(** C1, as stated, fails: with a token that expired a second ago the cycle
    runs to its end, fetches the inventory from the gateway and never logs
    in.  The program reaches such a cycle by itself: started five seconds
    before the token expires, it polls the gateway at rounds ten and twenty,
    after the expiry, and no login is ever made. *)
Lemma poll_with_expired_token_does_not_login :
  let m' := snd (poll_enphase expired_machine) in
  let run := main 30 (installed old_token new_token 1995 sample_inventory) in
  _token (self expired_machine) = Some old_token
  /\ is_valid (localtime expired_machine) old_token (clock expired_machine)
     = Ok false
  /\ fst (poll_enphase expired_machine) = Ok tt
  /\ existsb is_fetch (trace m') = true
  /\ existsb is_login (trace m') = false
  /\ fst run = Ok tt
  /\ fetches_in (trace (snd run)) = 2%nat
  /\ existsb is_login (trace (snd run)) = false
  /\ _token (self (snd run)) = Some old_token
  /\ is_valid (localtime (snd run)) old_token (clock (snd run)) = Ok false.
Proof. repeat split; vm_compute; reflexivity. Qed.

(** When the token read from the file is not valid, [load] returns only
    after it has logged in and saved: a POST to the login URL, a GET of the
    token URL, then the two writes of [save], and no request to the gateway. *)
Lemma load_invalid_logs_in m tk :
  stored_token m = Ok tk ->
  is_valid (localtime m) tk (clock m) = Ok false ->
  fst (load m) = Ok tt ->
  exists r1 r2 w1 w2,
    trace (snd (load m))
    = trace m ++ [EvRead; EvRequest r1; EvRequest r2; EvWrite w1; EvWrite w2]
    /\ req_verb r1 = POST /\ req_url r1 = login_url
    /\ req_verb r2 = GET /\ (exists sn, req_url r2 = token_url sn).
Proof.
  unfold stored_token, load, token_is_valid, set_config, set_token,
    read_config_file, get_new_token, save, write_config_file, send, new_session,
    bind, lift, ret, raise, get_self, set_self, datetime_now.
  destruct (config_file m) as [t|]; [|discriminate].
  destruct (json_loads t) as [d|e]; [|discriminate].
  destruct d as [|b|n|f|s|items|kvs]; try discriminate.
  cbn -[is_valid EnphaseConfig_of EnphaseToken_of].
  intros Hst. rewrite Hst.
  destruct (dict_get kvs "config") as [|b|n|f|s|items|ckvs];
    cbn -[is_valid EnphaseConfig_of EnphaseToken_of]; try discriminate.
  destruct (EnphaseConfig_of (JObject ckvs)) as [c|e];
    cbn -[is_valid EnphaseConfig_of EnphaseToken_of]; [|discriminate].
  intros Hv. rewrite Hv.
  cbn -[is_valid EnphaseConfig_of EnphaseToken_of].
  destruct (negb (py_truthy (username c)) && negb (py_truthy (password c))
            && negb (py_truthy (serial c)));
    cbn -[is_valid EnphaseConfig_of EnphaseToken_of]; [discriminate|].
  destruct (network m _ _) as [|st1 body1];
    cbn -[is_valid EnphaseConfig_of EnphaseToken_of]; [discriminate|].
  destruct (network m _ _) as [|st2 body2];
    cbn -[is_valid EnphaseConfig_of EnphaseToken_of]; [discriminate|].
  destruct (json_loads body2) as [d2|e];
    cbn -[is_valid EnphaseConfig_of EnphaseToken_of]; [|discriminate].
  destruct (EnphaseToken_of d2) as [tk2|e];
    cbn -[is_valid EnphaseConfig_of EnphaseToken_of]; [|discriminate].
  intros _. rewrite <- !app_assoc. simpl.
  do 4 eexists. split; [reflexivity|]. simpl. eauto.
Qed.

(** C1, amended. A poll cycle never checks the token and never logs in: every
    event it adds is something other than a login, and the token it leaves is
    the one it found, expired or not.  The check is made once, by [load] at
    startup: when the token read from the file is not valid then, [load]
    returns only after a POST to the login URL and a GET of the token URL,
    without any request to the gateway. *)
Theorem token_renewed_by_load_not_by_poll :
  (forall m,
      (exists evs, trace (snd (poll_enphase m)) = trace m ++ evs
                   /\ existsb is_login evs = false)
      /\ _token (self (snd (poll_enphase m))) = _token (self m))
  /\ (forall m tk,
         stored_token m = Ok tk ->
         is_valid (localtime m) tk (clock m) = Ok false ->
         fst (load m) = Ok tt ->
         exists r1 r2 w1 w2,
           trace (snd (load m))
           = trace m ++ [EvRead; EvRequest r1; EvRequest r2; EvWrite w1; EvWrite w2]
           /\ req_verb r1 = POST /\ req_url r1 = login_url
           /\ req_verb r2 = GET /\ (exists sn, req_url r2 = token_url sn)).
Proof.
  split.
  - intros m. exact (no_login_poll_enphase m).
  - exact load_invalid_logs_in.
Qed.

──────────────────────────────

**What to produce**.
I need every line of the data that has the word "intros"; please list them.

**Answer box**.
  intros Hst. rewrite Hst.
  intros Hv. rewrite Hv.
  intros _. rewrite <- !app_assoc. simpl.
  - intros m. exact (no_login_poll_enphase m).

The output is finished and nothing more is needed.